Flying taxis whizzing from downtown LA to Hollywood could become reality in the next few years. The City of Los Angeles has announced the Urban Air Mobility Partnership. Los Angeles Mayor Eric Garcetti said the initiative will help shape Los Angeles into a key player in the aerial mobility race. The partnership is between the LA Mayor’s Office, the Los Angeles Dept. of Transportation, Urban Movement Labs, and the Urban Air Mobility Partnership of Hyundai Motor Group.
“Los Angeles is where we turn today’s ideas into tomorrow’s reality—a place where a barrier-breaking concept like urban air mobility can truly get off the ground,” said Garcetti in a statement. “The Urban Air Mobility Partnership will make our city a force for cleaner skies, safer transportation, expanded prosperity, and stunning innovation, and provide a template for how other local governments can take this new technology to even greater heights.”
Garcetti said his city would work with Urban Movement Labs to create vertiports for electric Vertical Takeoff and Landing aircraft in the area. He acknowledged that the city needs to identify and resolve “challenges” from local, diverse stakeholders surrounding public airspace and property rights.
Several other cities, including Houston and Orlando, have announced plans to establish a series of vertiports, where electric mini-choppers can move people around metro regions.
UML said it plans to hire an Urban Air Mobility Fellow to work towards advancing a comprehensive public engagement strategy for aerial mobility. That person will gauge how an urban air mobility network can help strengthen the local economy, schedule for when vehicles will take flight, and how it will improve everyday Angelinos lives.
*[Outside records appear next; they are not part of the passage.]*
(* ===== verification/Gates.v ===== *)
(** Gates around forms and questions ([hii/gates.rs]): the expressions that suppress or
    gray out a statement, their search, the planned changes of literals that unlock
    them, and the application of a plan. *)
From S2P Require Import Prelude Text Types Ffs Hii.

Section Gates.
Context {GL : GuidLib} {RH : RefiHii}.

Inductive GateKind := GK_Suppress | GK_Grayout.
#[export] Instance GateKind_eq_dec : EqDecision GateKind.
Proof. solve_decision. Defined.
Definition gate_kind_str (k : GateKind) : ustring :=
  match k with GK_Suppress => us "suppress" | GK_Grayout => us "grayout" end.

Inductive Wraps :=
| WR_Form (form_id : Z)
| WR_Ref (form_id host_form_id : Z)
| WR_CrossFormsetRef (form_id host_form_id : Z) (formset_guid : Guid)
| WR_Question (form_id question_id : Z).

Inductive GateExpr :=
| GE_EqConst (a b : Z)
| GE_EqIdVal (question_id value : Z)
| GE_True
| GE_False
| GE_Other.
#[export] Instance GateExpr_eq_dec : EqDecision GateExpr.
Proof. solve_decision. Defined.

Record Gate := {
  g_kind : GateKind;
  g_wraps : Wraps;
  scope_offset : Z;
  expr_offset : Z;
  expr_end : Z;
  g_expr : GateExpr
}.
Record GateTarget := {
  gt_form_id : Z;
  gt_question_id : option Z;
  gt_formset_guid : option Guid
}.

(** ** Expressions *)

(** The opcodes of a region without its ENDs, with their operands. *)
Definition expr_ops_step (region : list byte) (s : Z * list (byte * list byte))
  : pure (Z * list (byte * list byte) + option (list (byte * list byte))) :=
  let '(i, ops) := s in
  if i + 2 <=? blen region then
    o ← read_op region i (blen region);
    match o with
    | None => mret (inr None)
    | Some o =>
        if is_end o then mret (inl (i + op_len o, ops))
        else data ← slice region (i + 2) (i + op_len o);
             mret (inl (i + op_len o, ops ++ [(op_code o, data)]))
    end
  else mret (inr (Some ops)).

Definition expr_of_ops (ops : list (byte * list byte)) : GateExpr :=
  match ops with
  | [(o1, a); (o2, b); (o3, _)] =>
      if bool_decide (o1 = IFR_UINT64_OP) && bool_decide (o2 = IFR_UINT64_OP)
         && bool_decide (o3 = IFR_EQUAL_OP) && (blen a =? 8) && (blen b =? 8)
      then GE_EqConst (le_dec a) (le_dec b) else GE_Other
  | [(o1, p)] =>
      if bool_decide (o1 = IFR_EQ_ID_VAL_OP) && (blen p =? 4)
      then GE_EqIdVal (le_dec (sub p 0 2)) (le_dec (sub p 2 4))
      else if bool_decide (o1 = IFR_TRUE_OP) then GE_True
      else if bool_decide (o1 = IFR_FALSE_OP) then GE_False
      else GE_Other
  | _ => GE_Other
  end.

Definition decode_expr (region : list byte) : pure GateExpr :=
  ops ← loop (length region + 1) (expr_ops_step region) (0, []);
  mret (match ops with Some ops => expr_of_ops ops | None => GE_Other end).

(** ** The search *)

Definition is_gate_op (op : byte) : bool :=
  bool_decide (op = IFR_SUPPRESS_IF_OP) || bool_decide (op = IFR_GRAY_OUT_IF_OP).
Definition is_statement_op (op : byte) : bool :=
  one_of op [IFR_FORM_OP; IFR_SUBTITLE_OP; IFR_TEXT_OP; IFR_REF_OP; IFR_ONE_OF_OP; IFR_CHECKBOX_OP;
             IFR_NUMERIC_OP; IFR_PASSWORD_OP; IFR_ORDERED_LIST_OP; IFR_STRING_OP; IFR_DATE_OP;
             IFR_TIME_OP; IFR_ACTION_OP; IFR_ONE_OF_OPTION_OP; IFR_DEFAULT_OP].
Definition is_question_op (op : byte) : bool :=
  one_of op [IFR_ONE_OF_OP; IFR_CHECKBOX_OP; IFR_NUMERIC_OP; IFR_PASSWORD_OP; IFR_ORDERED_LIST_OP;
             IFR_STRING_OP; IFR_DATE_OP; IFR_TIME_OP; IFR_ACTION_OP].

(** The stack is kept with its last frame first. *)
Record Frame := {
  fr_op : byte;
  fr_offset : Z;
  fr_expr_end : option Z;
  fr_form_id : option Z
}.
Definition mark_end (i : Z) (f : Frame) : Frame :=
  match fr_expr_end f with
  | None => {| fr_op := fr_op f; fr_offset := fr_offset f; fr_expr_end := Some i;
               fr_form_id := fr_form_id f |}
  | Some _ => f
  end.
Fixpoint host_form (stack : list Frame) : option Z :=
  match stack with
  | [] => None
  | f :: stack => match fr_form_id f with Some id => Some id | None => host_form stack end
  end.
Definition in_expr (stack : list Frame) : bool :=
  match stack with
  | f :: _ => is_gate_op (fr_op f) && bool_decide (fr_expr_end f = None)
  | [] => false
  end.

(** What the statement is to the target. *)
Definition wraps_of (body : list byte) (stack : list Frame) (stmt_offset : Z) (o : IfrOp)
  (target : GateTarget) : pure (option Wraps) :=
  let current_form := host_form stack in
  let host := default 0 current_form in
  if bool_decide (op_code o = IFR_FORM_OP) && (6 <=? op_len o) then
    fid ← u16_in body (stmt_offset + 2);
    mret (if (fid =? gt_form_id target) && bool_decide (gt_question_id target = None)
          then Some (WR_Form fid) else None)
  else if bool_decide (op_code o = IFR_REF_OP) && bool_decide (gt_question_id target = None) then
    stmt ← slice body stmt_offset (stmt_offset + op_len o);
    mret (match parse_ref (op_code o) stmt with
          | Some (RT_Formset formset_guid form_id _) =>
              if bool_decide (gt_formset_guid target = Some formset_guid)
                 && (form_id =? gt_form_id target)
              then Some (WR_CrossFormsetRef form_id host formset_guid) else None
          | Some (RT_Form form_id) | Some (RT_FormQuestion form_id _) =>
              if bool_decide (gt_formset_guid target = None) && (form_id =? gt_form_id target)
              then Some (WR_Ref form_id host) else None
          | _ => None
          end)
  else if is_question_op (op_code o) && (8 <=? op_len o) then
    qid ← u16_in body (stmt_offset + 6);
    mret (if bool_decide (gt_question_id target = Some qid)
             && bool_decide (current_form = Some (gt_form_id target))
          then Some (WR_Question (gt_form_id target) qid) else None)
  else mret None.

(** The gate of one frame. *)
Definition frame_gate (body : list byte) (stmt_offset : Z) (wraps : Wraps) (gates : list Gate)
  (f : Frame) : pure (list Gate) :=
  if negb (is_gate_op (fr_op f)) then mret gates
  else
    let e := default stmt_offset (fr_expr_end f) in
    region ← slice body (fr_offset f + 2) (Z.min e (blen body));
    expr ← decode_expr region;
    mret (gates ++ [{| g_kind := if bool_decide (fr_op f = IFR_SUPPRESS_IF_OP)
                                 then GK_Suppress else GK_Grayout;
                       g_wraps := wraps; scope_offset := fr_offset f;
                       expr_offset := fr_offset f + 2; expr_end := e; g_expr := expr |}]).

Definition emit_gates (body : list byte) (stack : list Frame) (stmt_offset : Z) (o : IfrOp)
  (target : GateTarget) (gates : list Gate) : pure (list Gate) :=
  w ← wraps_of body stack stmt_offset o target;
  match w with
  | None => mret gates
  | Some wraps => foldM (frame_gate body stmt_offset wraps) stack gates
  end.

(** A statement ends the open expressions and emits its gates. *)
Definition gate_stmt (body : list byte) (target : GateTarget) (i : Z) (o : IfrOp)
  (stack : list Frame) (gates : list Gate) : pure (list Frame * list Gate * option Z) :=
  if is_statement_op (op_code o) then
    let stack := map (mark_end i) stack in
    gates ← emit_gates body stack i o target gates;
    if bool_decide (op_code o = IFR_FORM_OP) && (6 <=? op_len o)
    then id ← u16_in body (i + 2); mret (stack, gates, Some id)
    else mret (stack, gates, None)
  else mret (stack, gates, None).

Definition gates_step (body : list byte) (end_ : Z) (target : GateTarget)
  (s : Z * list Frame * list Gate) : pure (Z * list Frame * list Gate + list Gate) :=
  let '(i, stack, gates) := s in
  if i + 2 <=? end_ then
    o ← read_op body i end_;
    match o with
    | None => mret (inr gates)
    | Some o =>
        if is_end o then mret (inl (i + op_len o, list.tail stack, gates))
        else if in_expr stack && negb (is_statement_op (op_code o))
                && negb (is_gate_op (op_code o)) && negb (op_scoped o)
        then mret (inl (i + op_len o, stack, gates))
        else
          r ← gate_stmt body target i o stack gates;
          let '(stack, gates, form_id) := r in
          let stack := if op_scoped o
                       then {| fr_op := op_code o; fr_offset := i; fr_expr_end := None;
                               fr_form_id := form_id |} :: stack
                       else stack in
          mret (inl (i + op_len o, stack, gates))
    end
  else mret (inr gates).

Definition find_gates (body : list byte) (target : GateTarget) : pure (list Gate) :=
  se ← package_bounds body;
  loop (length body + 1) (gates_step body (snd se) target) (fst se, [], []).

(** ** Plans *)

Record PlannedFlip := {
  flip_offset : Z;
  flip_from : list byte;
  flip_to : list byte
}.

Definition width_step (body : list byte) (end_ question_id : Z) (i : Z) : pure (Z + option Z) :=
  if i + 2 <=? end_ then
    o ← read_op body i end_;
    match o with
    | None => mret (inr None)
    | Some o =>
        id ← (if is_question_op (op_code o) && (8 <=? op_len o)
              then id ← u16_in body (i + 6); mret (Some id) else mret None);
        if bool_decide (id = Some question_id) then
          if bool_decide (op_code o = IFR_CHECKBOX_OP) then mret (inr (Some 1))
          else if bool_decide (op_code o = IFR_NUMERIC_OP) && (14 <=? op_len o) then
            b ← index body (i + 13);
            mret (inr (Some (Z.shiftl 1 (Z.land (b2z b) IFR_NUMERIC_SIZE))))
          else mret (inr None)
        else mret (inl (i + op_len o))
    end
  else mret (inr None).

Definition question_storage_width (body : list byte) (question_id : Z) : pure (option Z) :=
  se ← package_bounds body;
  loop (length body + 1) (width_step body (snd se) question_id) (fst se).

(** [usize::checked_add]. *)
Definition checked_add (a b : Z) : option Z := if a + b <=? usize_max then Some (a + b) else None.

(** [pkg_off] of [hii/mod.rs]. *)
Definition pkg_off (off : Z) : ustring := us "pkg+" ++ fmt_hex off.
Definition bounds_err (gate : Gate) : ustring :=
  us "gate bounds out of package at " ++ pkg_off (expr_offset gate).

(** [checked_add(..).is_none_or(|e| e > limit)]. *)
Definition past (a b limit : Z) : bool :=
  match checked_add a b with Some e => limit <? e | None => true end.

Definition plan_flip (body : list byte) (gate : Gate) : outcome ustring (option PlannedFlip) :=
  if past (expr_offset gate) 2 (Z.min (expr_end gate) (blen body)) then Err (bounds_err gate)
  else
    match g_expr gate with
    | GE_EqConst a b =>
        if a =? b then
          ls ← index body (expr_offset gate + 1);
          let first_len := Z.land (b2z ls) 0x7F in
          match (o ← checked_add (expr_offset gate) first_len; checked_add o 2) with
          | None => Err (bounds_err gate)
          | Some offset =>
              match get body offset with
              | None => Err (bounds_err gate)
              | Some from =>
                  mret (Some {| flip_offset := offset; flip_from := [from];
                                flip_to := [z2b (b2z from + 1)] |})
              end
          end
        else mret None
    | GE_EqIdVal question_id value =>
        if negb (value =? 0xFFFF) then
          w ← lift (question_storage_width body question_id);
          if match w with Some w => 1 <? w | None => false end then mret None
          else if past (expr_offset gate) 6 (blen body) then Err (bounds_err gate)
          else mret (Some {| flip_offset := expr_offset gate + 4; flip_from := le_enc 2 value;
                             flip_to := le_enc 2 0xFFFF |})
        else mret None
    | GE_True =>
        if negb (bool_decide (get body (expr_offset gate) = Some IFR_TRUE_OP))
        then Err (bounds_err gate)
        else mret (Some {| flip_offset := expr_offset gate; flip_from := [IFR_TRUE_OP];
                           flip_to := [IFR_FALSE_OP] |})
    | _ => mret None
    end.

(** The message names the gate and the bytes of its expression; the wrapped target is
    printed with [Debug], which the parameter [dbg] stands for. *)
Definition flip_class_err (dbg : Wraps -> ustring) (body : list byte) (gate : Gate) : ustring :=
  let region := default [] (get_range body (expr_offset gate) (Z.min (expr_end gate) (blen body))) in
  gate_kind_str (g_kind gate) ++ us " gate at " ++ pkg_off (scope_offset gate) ++ us " wrapping "
  ++ dbg (g_wraps gate) ++ us ": expression [" ++ join (us " ") (map fmt_02x region)
  ++ us "] is not a hardware-validated flip class".

Definition plan_gate (dbg : Wraps -> ustring) (body : list byte) (flips : list PlannedFlip)
  (gate : Gate) : outcome ustring (list PlannedFlip) :=
  f ← plan_flip body gate;
  match f with
  | Some flip => mret (flips ++ [flip])
  | None => Err (flip_class_err dbg body gate)
  end.

Definition plan_gates (dbg : Wraps -> ustring) (body : list byte) (gates : list Gate)
  : outcome ustring (list PlannedFlip) :=
  foldM (plan_gate dbg body) gates [].

Definition is_unlocked_expr (expr : GateExpr) : bool :=
  match expr with
  | GE_EqConst a b => negb (a =? b)
  | GE_EqIdVal _ value => value =? 0xFFFF
  | GE_False => true
  | _ => false
  end.

Definition plan_gates_skip_unlocked (dbg : Wraps -> ustring) (body : list byte) (gates : list Gate)
  : outcome ustring (list PlannedFlip) :=
  foldM (fun flips gate => if is_unlocked_expr (g_expr gate) then mret flips
                           else plan_gate dbg body flips gate) gates [].

(** ** Application *)

Definition flip_check (body : list byte) (_ : unit) (flip : PlannedFlip) : outcome ustring unit :=
  let err := Err (us "flip at pkg+" ++ fmt_hex (flip_offset flip) ++ us " precondition failed") in
  e ← uadd (flip_offset flip) (blen (flip_from flip));
  if blen body <? e then err
  else
    e' ← uadd (flip_offset flip) (blen (flip_to flip));
    if blen body <? e' then err
    else
      old ← slice body (flip_offset flip) e;
      if negb (bool_decide (old = flip_from flip)) then err else mret tt.

Definition flip_write (body : list byte) (flip : PlannedFlip) : outcome ustring (list byte) :=
  copy_into body (flip_offset flip) (flip_offset flip + blen (flip_to flip)) (flip_to flip).

(** All preconditions are checked before the first write. *)
Definition apply_flips (body : list byte) (flips : list PlannedFlip) : outcome ustring (list byte) :=
  _ ← foldM (flip_check body) flips tt;
  foldM flip_write flips body.

End Gates.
Other US cities have already launched urban air networks, advancing plans for vertiports and other infrastructure. Uber Air, which was recently acquired by eVTOL maker Joby, has been working with Houston authorities to create the country’s first urban air network, while Lilium, a German eVTOL manufacturer, is collaborating with Orlando to create a regional network that would connect central Florida, and eventually, the rest of the state.
The Los Angeles Department of Transportation last year published a report, in collaboration NASA and the FAA, called “The Principles of Urban Sky” that establishes a policy road map for implementing urban air mobility in Los Angeles.